Suprema Corte mexicana legaliza uso recreativo da maconha

9Na tarde da última quarta-feira (04), a América Latina marcou posição de protagonismo mundial na luta antiproibicionista. A Suprema Corte de Justiça do México aprovou (por 4 votos a 1) a legalização da maconha para fins recreativos no país, que sofre diariamente com o derramamento de sangue motivado pela guerra às drogas. Agora, México e Uruguai ocupam posição de destaque no ainda pequeno mapa mundi da legalização.

A decisão da Primeira Seção da Suprema Corte foi o resultado de um recurso apresentado pela “Sociedade Mexicana de Autoconsumo Responsável e Tolerante”, uma ONG fundada em 2013 com o objetivo de forçar o debate pela via jurídica. Neste primeiro momento, os efeitos da decisão se limitam aos peticionários (4 pessoas). Entretanto, ela abre caminho para que outros possam conquistar o mesmo benefício. Qualquer cidadão adulto pode demandar o direito de plantar, transportar e fumar maconha.

O relator do julgamento foi o juiz Arturo Zaldívar. Com fama de progressista, ele aprovou a petição e fez uma defesa diante dos quatro colegas da Primeira Seção. Zaldívar destacou que o risco da maconha para a saúde é menor ou semelhante ao do tabaco, e que sua proibição, portanto, é desproporcionada em relação ao direito constitucional à autonomia individual.

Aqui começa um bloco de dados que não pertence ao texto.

Lemma pairwise_sum_rec_zero fuel : forall a,
  all_zero a -> PyFloat.is_zero (np.pairwise_sum_rec fuel a) = true.
Proof.
  induction fuel as [|fuel IH]; intros a Ha; cbn [np.pairwise_sum_rec];
    (destruct (_ <? _)%nat; [by apply fold_add_zero|]);
    (destruct (_ <=? _)%nat; [by apply sum_block_zero|]).
  - by apply sum_block_zero.
  - apply add_zero; apply IH; [by apply Forall_take|by apply Forall_drop].
Qed.

Lemma sum_all_zero a : all_zero a -> np.sum a = Float32.zero.
Proof.
  intros Ha. unfold np.sum, np.pairwise_sum.
  pose proof (pairwise_sum_rec_zero (length a) a Ha) as H.
  by destruct (np.pairwise_sum_rec _ _) as [[]| | |].
Qed.

Lemma scalar_div_count_zero n :
  (0 < n)%nat -> np.scalar_div_count Float32.zero n = Float32.zero.
Proof.
  intros Hn. unfold np.scalar_div_count.
  by destruct (of_nat_positive _ Hn) as [(m & e & ->)| ->].
Qed.

Lemma array_div_count_zero p n :
  (0 < n)%nat -> np.array_div_count p Float32.zero n = Float32.zero.
Proof.
  intros Hn. destruct p; cbn [np.array_div_count].
  - by destruct (float32_of_nat_positive _ Hn) as [(m & e & ->)| ->].
  - by apply scalar_div_count_zero.
Qed.

Lemma mean_all_zero a : a <> [] -> all_zero a -> np.mean a = Float32.zero.
Proof.
  intros Hne Ha. unfold np.mean. rewrite sum_all_zero by done.
  apply scalar_div_count_zero. destruct a; [done|cbn; lia].
Qed.

Lemma square_dev_all_zero a :
  all_zero a -> all_zero (map (np.square_dev Float32.zero) a).
Proof.
  intros Ha. apply Forall_map. eapply Forall_impl; [exact Ha|].
  intros x Hx. by destruct x as [[]| | |].
Qed.

Lemma std_all_zero p a : a <> [] -> all_zero a -> np.std p a = Float32.zero.
Proof.
  intros Hne Ha. unfold np.std, np.var.
  assert (Hn : (0 < length a)%nat) by (destruct a; [done|cbn; lia]).
  rewrite (sum_all_zero a), array_div_count_zero by done.
  rewrite sum_all_zero by by apply square_dev_all_zero.
  by rewrite scalar_div_count_zero.
Qed.

Lemma quotient_all_zero p a :
  a <> [] -> all_zero a -> Float32.div (np.std p a) (np.mean a) = S754_nan.
Proof. intros Hne Ha. by rewrite std_all_zero, mean_all_zero. Qed.

Lemma raw_regularity_all_zero p a :
  a <> [] -> all_zero a -> raw_regularity p a = S754_nan.
Proof.
  intros Hne Ha. unfold raw_regularity. rewrite quotient_all_zero by done.
  by destruct p.
Qed.

End all_zero.

(** ** An interval that is not a number *)

Section nan.

Implicit Types (a r : list spec_float) (x acc : spec_float).

Lemma add_nan_l x : Float32.add S754_nan x = S754_nan.
Proof. done. Qed.

Lemma add_nan_r x : Float32.add x S754_nan = S754_nan.
Proof. by destruct x. Qed.

Lemma fold_add_nan a : fold_left Float32.add a S754_nan = S754_nan.
Proof. induction a as [|x a IH]; [done|]. cbn [fold_left]. by rewrite add_nan_l. Qed.

Lemma fold_add_elem_nan a : forall acc,
  S754_nan ∈ a -> fold_left Float32.add a acc = S754_nan.
Proof.
  induction a as [|x a IH]; intros acc Hin; [by apply not_elem_of_nil in Hin|].
  cbn [fold_left]. apply elem_of_cons in Hin as [<-|Hin].
  - rewrite add_nan_r. apply fold_add_nan.
  - by apply IH.
Qed.

(** Adding a row to the accumulators keeps a NaN that is in either. *)
Lemma zip_add_nan r : forall a,
  length r = length a ->
  S754_nan ∈ r \/ S754_nan ∈ a -> S754_nan ∈ zip_with Float32.add r a.
Proof.
  induction r as [|x r IH]; intros [|y a] Hlen Hin; cbn in Hlen; try lia.
  - destruct Hin as [Hin|Hin]; by apply not_elem_of_nil in Hin.
  - cbn [zip_with]. rewrite elem_of_cons.
    destruct Hin as [[<-|Hin]%elem_of_cons|[<-|Hin]%elem_of_cons].
    + by left.
    + right. apply IH; [lia|by left].
    + left. by rewrite add_nan_r.
    + right. apply IH; [lia|by right].
Qed.

Lemma accumulate_nan k : forall r a,
  length r = 8%nat -> (8 * k <= length a)%nat ->
  S754_nan ∈ r \/ S754_nan ∈ a ->
  length (np.accumulate k r a).1 = 8%nat
  /\ (S754_nan ∈ (np.accumulate k r a).1 \/ S754_nan ∈ (np.accumulate k r a).2).
Proof.
  induction k as [|k IH]; intros r a Hr Ha Hin; [done|].
  cbn [np.accumulate].
  assert (Htake : length (take 8 a) = 8%nat) by (rewrite length_take; lia).
  apply IH.
  - rewrite length_zip_with. lia.
  - rewrite length_drop. lia.
  - destruct Hin as [Hin|Hin].
    + left. apply zip_add_nan; [lia|by left].
    + rewrite <- (take_drop 8 a) in Hin. apply elem_of_app in Hin as [Hin|Hin].
      * left. apply zip_add_nan; [lia|by right].
      * by right.
Qed.

Lemma combine_nan r : length r = 8%nat -> S754_nan ∈ r -> np.combine r = S754_nan.
Proof.
  intros Hlen Hin.
  do 9 (destruct r as [|? r]; cbn in Hlen; try lia).
  unfold np.combine. cbn [lookup list_lookup default from_option id].
  repeat (apply elem_of_cons in Hin as [<-|Hin]);
    [..|by apply not_elem_of_nil in Hin];
    by rewrite ?add_nan_r, ?add_nan_l, ?add_nan_r, ?add_nan_l, ?add_nan_r.
Qed.

Lemma sum_block_nan a :
  (8 <= length a)%nat -> S754_nan ∈ a -> np.sum_block a = S754_nan.
Proof.
  intros Hlen Hin. unfold np.sum_block.
  destruct (accumulate_nan (length a / 8 - 1) (take 8 a) (drop 8 a)) as [Hr Hnan].
  - rewrite length_take. lia.
  - rewrite length_drop.
    pose proof (Nat.Div0.mul_div_le (length a) 8). lia.
  - rewrite <- (take_drop 8 a) in Hin. by apply elem_of_app in Hin.
  - destruct (np.accumulate _ _ _) as [r rest]. cbn [fst snd] in *.
    destruct Hnan as [Hnan|Hnan].
    + rewrite combine_nan by done. apply fold_add_nan.
    + by apply fold_add_elem_nan.
Qed.

Lemma pairwise_sum_rec_nan fuel : forall a,
  S754_nan ∈ a -> np.pairwise_sum_rec fuel a = S754_nan.
Proof.
  induction fuel as [|fuel IH]; intros a Hin; cbn [np.pairwise_sum_rec];
    (destruct (Nat.ltb_spec (length a) 8); [by apply fold_add_elem_nan|]);
    (destruct (_ <=? _)%nat; [by apply sum_block_nan|]).
  - by apply sum_block_nan.
  - set (n2 := (length a / 2 - (length a / 2) mod 8)%nat).
    rewrite <- (take_drop n2 a) in Hin. apply elem_of_app in Hin as [Hin|Hin].
    + by rewrite (IH _ Hin).
    + rewrite (IH (drop n2 a) Hin). apply add_nan_r.
Qed.

Lemma mean_elem_nan a : S754_nan ∈ a -> np.mean a = S754_nan.
Proof.
  intros Hin. unfold np.mean, np.sum, np.pairwise_sum.
  by rewrite pairwise_sum_rec_nan.
Qed.

Lemma raw_regularity_elem_nan p a : S754_nan ∈ a -> raw_regularity p a = S754_nan.
Proof.
  intros Hin. unfold raw_regularity. rewrite (mean_elem_nan a Hin).
  assert (Float32.div (np.std p a) S754_nan = S754_nan) as -> by by destruct (np.std p a).
  by destruct p.
Qed.

End nan.

(** ** Strings that can be encoded *)

Section encoding.

Implicit Types (s t : string) (d : gmap string json).

Lemma utf8_from_app s t : forall st,
  utf8_from st s = true -> utf8_from st (s +:+ t) = utf8 t.
Proof.
  induction s as [|c s IH]; intros st Hs.
  - by destruct st.
  - change (String c s +:+ t) with (String c (s +:+ t)).
    cbn [utf8_from] in *. destruct (utf8_step st c); [by apply IH|done].
Qed.

Lemma utf8_app s t : utf8 s = true -> utf8 t = true -> utf8 (s +:+ t) = true.
Proof. intros Hs Ht. unfold utf8 at 1. by rewrite utf8_from_app. Qed.
(** X22.  How [_read_xya_file] fails on the line after the title.  If the
    line has two fields or more and does not start with [#], it is a data
    line: a first or second field that is no number raises SyntaxError, and
    a number of further fields that differs from the number of names in the
    title raises IOError.  Any other line that is not empty is taken as the
    first line of a geo-reference block, also a data line of one field only,
    and raises TitleError unless it starts with [#g] or [#G]. *)
Theorem first_data_line_errors (title line : string) (fd : list string)
    (delimiter : ascii) (n0 n1 : string) (numbers : list string) :
  let read :=
    _read_xya_file int_literal float_literal (title :: line :: fd) delimiter in
  (clean_line line delimiter = n0 :: n1 :: numbers ->
   starts_with "#" line = false ->
   (float_literal (strip n0) = None \/ float_literal (strip n1) = None ->
    read = Raise SyntaxError)
   /\ (is_Some (float_literal (strip n0)) ->
       is_Some (float_literal (strip n1)) ->
       length (clean_line title delimiter) <> length numbers ->
       read = Raise IOError))
  /\ ((length (clean_line line delimiter) <= 1)%nat
      \/ starts_with "#" line = true ->
      line <> "" -> title_accepted line = false ->
      read = Raise TitleError).
Proof.
  intros read. subst read. unfold _read_xya_file. cbn [readline].
  split.
  - intros Hline Hhash.
    assert (Hdata : (1 <? length (clean_line line delimiter))%nat
                    && negb (starts_with "#" line) = true).
    { rewrite Hline, Hhash. reflexivity. }
    split.
    + intros Hbad.
      rewrite (read_data_lines_step _ _ _ _ _ _ SyntaxError Hdata);
        [reflexivity|].
      rewrite Hline. unfold read_data_line, py_float.
      destruct (float_literal (strip n0)); [|reflexivity].
      destruct Hbad as [Hbad|Hbad]; [discriminate|]. rewrite Hbad.
      reflexivity.
    + intros [x Hx] [y Hy] Hlength.
      rewrite (read_data_lines_step _ _ _ _ _ _ IOError Hdata);
        [reflexivity|].
      rewrite Hline. unfold read_data_line, py_float. rewrite Hx, Hy.
      cbn. apply Nat.eqb_neq in Hlength. rewrite Hlength. reflexivity.
  - intros Hstop Hline Htitle.
    rewrite read_data_lines_stop.
    + cbn. apply String.eqb_neq in Hline. rewrite Hline.
      unfold Geo_reference_from_ASCII. rewrite read_ASCII_unfold, Htitle.
      reflexivity.
    + destruct Hstop as [Hshort|Hhash].
      * apply Nat.ltb_ge in Hshort. rewrite Hshort. reflexivity.
      * rewrite Hhash. apply andb_false_r.
Qed.

End FirstDataLine.

Lemma first_data_line_errors_witness :
  _read_xya_file decimal_int decimal_float
                 [text_line "elevation"; text_line "0.6"] ","
  = Raise TitleError.
Proof.
  apply (first_data_line_errors decimal_int decimal_float
           (text_line "elevation") (text_line "0.6") [] "," "" "" []).
  - left. vm_compute. lia.
  - discriminate.
  - reflexivity.
Defined.

(** ** Structured files *)

Section PtsFiles.

Context {arith : Arithmetic} {platform : Platform}.

Variable int_literal : string -> option Z.
Variable float_literal : string -> option Q.
Variable is_IOError : exn -> bool.

(** X23.  A structured file need not hold a geo reference: when one of the
    three global attributes is missing, the set read from points of shape
    N x 2 and vectors of attribute values has the default geo reference and
    the points and attributes of the file.  A file without the variable
    [points] raises KeyError, which is passed on unless it counts as an
    IOError. *)
Theorem pts_file_without_geo_reference (fs : gmap string file)
    (file_name : string) (dataset : NetCDF) (delimiter : option ascii)
    (default_attribute_name : option string) :
  extension file_name = ".pts" ->
  fs !! file_name = Some (NetCDFFile dataset) ->
  (forall (rows : list (list Q)) (d : gmap string (list Q)),
     nc_variables dataset !! "points" = Some (Arr2 2 rows) ->
     (forall k, delete "points" (nc_variables dataset) !! k = Arr1 <$> d !! k) ->
     nc_xllcorner dataset = None \/ nc_yllcorner dataset = None
     \/ nc_zone dataset = None ->
     Geospatial_data_from_file int_literal float_literal is_IOError fs
       file_name delimiter default_attribute_name
     = Ok (mkGeospatial (Arr2 2 rows) (Some d) Geo_reference_default
                        default_attribute_name))
  /\ (nc_variables dataset !! "points" = None ->
      is_IOError KeyError = false ->
      import_points_file int_literal float_literal is_IOError fs file_name
                         delimiter
      = Raise KeyError).
Proof.
  intros Hext Hfile.
  assert (Himport : import_points_file int_literal float_literal is_IOError
                      fs file_name delimiter
                    = try_except (_read_pts_file dataset) is_IOError
                                 (Raise IOError)).
  { unfold import_points_file. rewrite Hfile, Hext. reflexivity. }
  split.
  - intros rows d Hpoints Hattributes Hgeo.
    unfold Geospatial_data_from_file. rewrite Himport.
    unfold _read_pts_file. rewrite Hpoints.
    rewrite (read_pts_attributes _ d Hattributes).
    assert (Hread : read_NetCDF Geo_reference_default dataset
                    = Raise AttributeError).
    { unfold read_NetCDF.
      destruct (nc_xllcorner dataset), (nc_yllcorner dataset),
        (nc_zone dataset); try reflexivity.
      destruct Hgeo as [Hgeo|[Hgeo|Hgeo]]; discriminate. }
    rewrite Hread. reflexivity.
  - intros Hpoints HKeyError. rewrite Himport.
    unfold _read_pts_file. rewrite Hpoints. cbn. rewrite HKeyError.
    reflexivity.
Qed.

End PtsFiles.

Lemma pts_file_without_geo_reference_witness :
  Geospatial_data_from_file decimal_int decimal_float sample_is_IOError
    {[ "sample.pts" :=
         NetCDFFile (mkNetCDF {[ "points" := Arr2 2 [[1; 2]] ]} None None None) ]}
    "sample.pts" None None
  = Ok (mkGeospatial (Arr2 2 [[1; 2]]) (Some ∅) Geo_reference_default None).
Proof.
  apply (pts_file_without_geo_reference decimal_int decimal_float
           sample_is_IOError
           {[ "sample.pts" :=
                NetCDFFile (mkNetCDF {[ "points" := Arr2 2 [[1; 2]] ]}
                                     None None None) ]}
           "sample.pts"
           (mkNetCDF {[ "points" := Arr2 2 [[1; 2]] ]} None None None)
           None None).
  - reflexivity.
  - reflexivity.
  - reflexivity.
  - intros k. cbn. rewrite delete_singleton_eq, !lookup_empty. reflexivity.
  - left. reflexivity.
Defined.

(** ** Writing a set whose attributes are too short *)

Section ShortAttribute.

Context {arith : Arithmetic}.

Variable str_int : Z -> string.
Variable str_float : Q -> string.

Lemma attlist_Raise (d : gmap string (list Q)) (sep : ascii) (i : nat)
    (ks : list string) (e : exn) :
  foldl (fun acc att =>
           attlist ← acc;
           match d !! att ≫= (.!! i) with
           | Some value => Ok (attlist +:+ str_float value +:+ String sep "")
           | None => Raise IndexError
           end)
        (Raise e) ks
  = Raise e.
Proof. induction ks as [|k ks IH]; [reflexivity|]. cbn. exact IH. Qed.

Lemma attlist_outcome (d : gmap string (list Q)) (sep : ascii) (i : nat)
    (ks : list string) :
  forall acc : string,
  match foldl (fun acc att =>
                 attlist ← acc;
                 match d !! att ≫= (.!! i) with
                 | Some value =>
                     Ok (attlist +:+ str_float value +:+ String sep "")
                 | None => Raise IndexError
                 end)
              (Ok acc) ks with
  | Ok _ => forall k, k ∈ ks -> is_Some (d !! k ≫= (.!! i))
  | Raise e => e = IndexError
  end.
Proof.
  induction ks as [|k ks IH]; intros acc; cbn [foldl].
  - intros k Hk. apply not_elem_of_nil in Hk. contradiction.
  - rewrite bind_Ok. destruct (d !! k ≫= (.!! i)) as [value|] eqn:Hvalue.
    + specialize (IH (acc +:+ str_float value +:+ String sep "")).
      destruct (foldl _ _ ks); [|exact IH].
      intros k' Hk'. apply elem_of_cons in Hk'. destruct Hk' as [->|Hk'].
      * rewrite Hvalue. eauto.
      * apply IH, Hk'.
    + rewrite attlist_Raise. reflexivity.
Qed.

Lemma write_vertex_outcome (d : gmap string (list Q)) (sep : ascii)
    (i : nat) (vert : list Q) :
  match write_vertex str_float (Some d) sep i vert with
  | Ok _ => forall k, k ∈ keys d -> is_Some (d !! k ≫= (.!! i))
  | Raise e => e = IndexError
  end.
Proof.
  unfold write_vertex.
  pose proof (attlist_outcome d sep i (keys d) ",") as Hattlist.
  destruct (foldl _ _ (keys d)) as [attlist|e]; cbn; [|exact Hattlist].
  destruct (vert !! 0%nat); [|reflexivity].
  destruct (vert !! 1%nat); [exact Hattlist|reflexivity].
Qed.

Lemma write_vertices_outcome (d : gmap string (list Q)) (sep : ascii)
    (rows : list (list Q)) :
  forall i : nat,
  match write_vertices str_float (Some d) sep i rows with
  | Ok _ => forall j k, (j < length rows)%nat -> k ∈ keys d ->
                        is_Some (d !! k ≫= (.!! (i + j)%nat))
  | Raise e => e = IndexError
  end.
Proof.
  induction rows as [|vert rows IH]; intros i; cbn [write_vertices].
  - intros j k Hj. cbn in Hj. lia.
  - pose proof (write_vertex_outcome d sep i vert) as Hvert.
    destruct (write_vertex str_float (Some d) sep i vert) as [line|e]; cbn;
      [|exact Hvert].
    specialize (IH (S i)).
    destruct (write_vertices str_float (Some d) sep (S i) rows) as [rest|e];
      cbn; [|exact IH].
    intros j k Hj Hk. destruct j as [|j].
    + rewrite Nat.add_0_r. apply Hvert, Hk.
    + replace (i + S j)%nat with (S i + j)%nat by lia.
      apply IH; [cbn in Hj; lia|exact Hk].
Qed.

(** X24.  A set one of whose attributes has fewer values than there are
    points cannot be written as text: [_write_xya_file] raises IndexError at
    the first point without a value, and so does [export_points_file] to a
    [.xya] file. *)
Theorem short_attribute_cannot_be_written (S : Geospatial_data)
    (rows : list (list Q)) (d : gmap string (list Q)) (k : string)
    (values : list Q) :
  data_points S = Arr2 2 rows ->
  attributes S = Some d ->
  d !! k = Some values ->
  (length values < length rows)%nat ->
  (forall (geo_reference : option Geo_reference) (delimiter : ascii),
     _write_xya_file str_int str_float (data_points S) (attributes S)
                     geo_reference delimiter
     = Raise IndexError)
  /\ forall (file_name : string) (absolute : bool) (fs : gmap string file),
       extension file_name = ".xya" ->
       export_points_file str_int str_float S file_name absolute fs
       = Raise IndexError.
Proof.
  intros Hrows Hd Hk Hshort.
  assert (Hwrite : forall (rows' : list (list Q))
                          (geo_reference : option Geo_reference)
                          (delimiter : ascii),
            length rows' = length rows ->
            _write_xya_file str_int str_float (Arr2 2 rows') (Some d)
                            geo_reference delimiter
            = Raise IndexError).
  { intros rows' geo_reference delimiter Hlength. unfold _write_xya_file.
    pose proof (write_vertices_outcome d delimiter rows' 0) as Hvertices.
    destruct (write_vertices str_float (Some d) delimiter 0 rows')
      as [body|e]; [|subst e; reflexivity].
    exfalso.
    destruct (Hvertices (length values) k) as [value Hvalue]; [lia| |].
    - apply elem_of_keys. eauto.
    - cbn in Hvalue. rewrite Hk in Hvalue. cbn in Hvalue.
      apply lookup_lt_Some in Hvalue. lia. }
  split.
  - intros geo_reference delimiter. rewrite Hrows, Hd.
    apply Hwrite. reflexivity.
  - intros file_name absolute fs Hext. unfold export_points_file.
    rewrite Hext. cbn [String.eqb Ascii.eqb Bool.eqb].
    unfold get_all_attributes. rewrite Hd.
    assert (Hlength : length (written_rows S rows absolute) = length rows).
    { unfold written_rows. destruct absolute; [|reflexivity].
      apply length_absolute_rows. }
    destruct absolute;
      rewrite (get_data_points_written S rows _ Hrows), bind_Ok;
      rewrite (Hwrite _ _ _ Hlength); reflexivity.
Qed.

Em discurso no plenário da Câmara Municipal o vereador Renato Cinco comentou sobre a decisão histórica.

Na guerra às drogas, o México contabiliza mais de 80 mil mortes nos últimos 10 anos. Outros 20 mil estão desaparecidos. São mortes de traficantes, policiais, políticos e inocentes. Tudo isso sem provocar abalo significativo na estrutura econômica dos cartéis, que controlam e disputam entre si o mercado de drogas ilícitas. Apesar dos números, o governo mexicano segue fechado ao debate da legalização.

Em 2009, o México despenalizou o consumo de drogas. Desde então, é permitido portar até cinco gramas de maconha. Porém, o ato de compra ainda é considerado crime. O Código Penal estabelece penas de 10 a 25 anos para condenados por tráfico.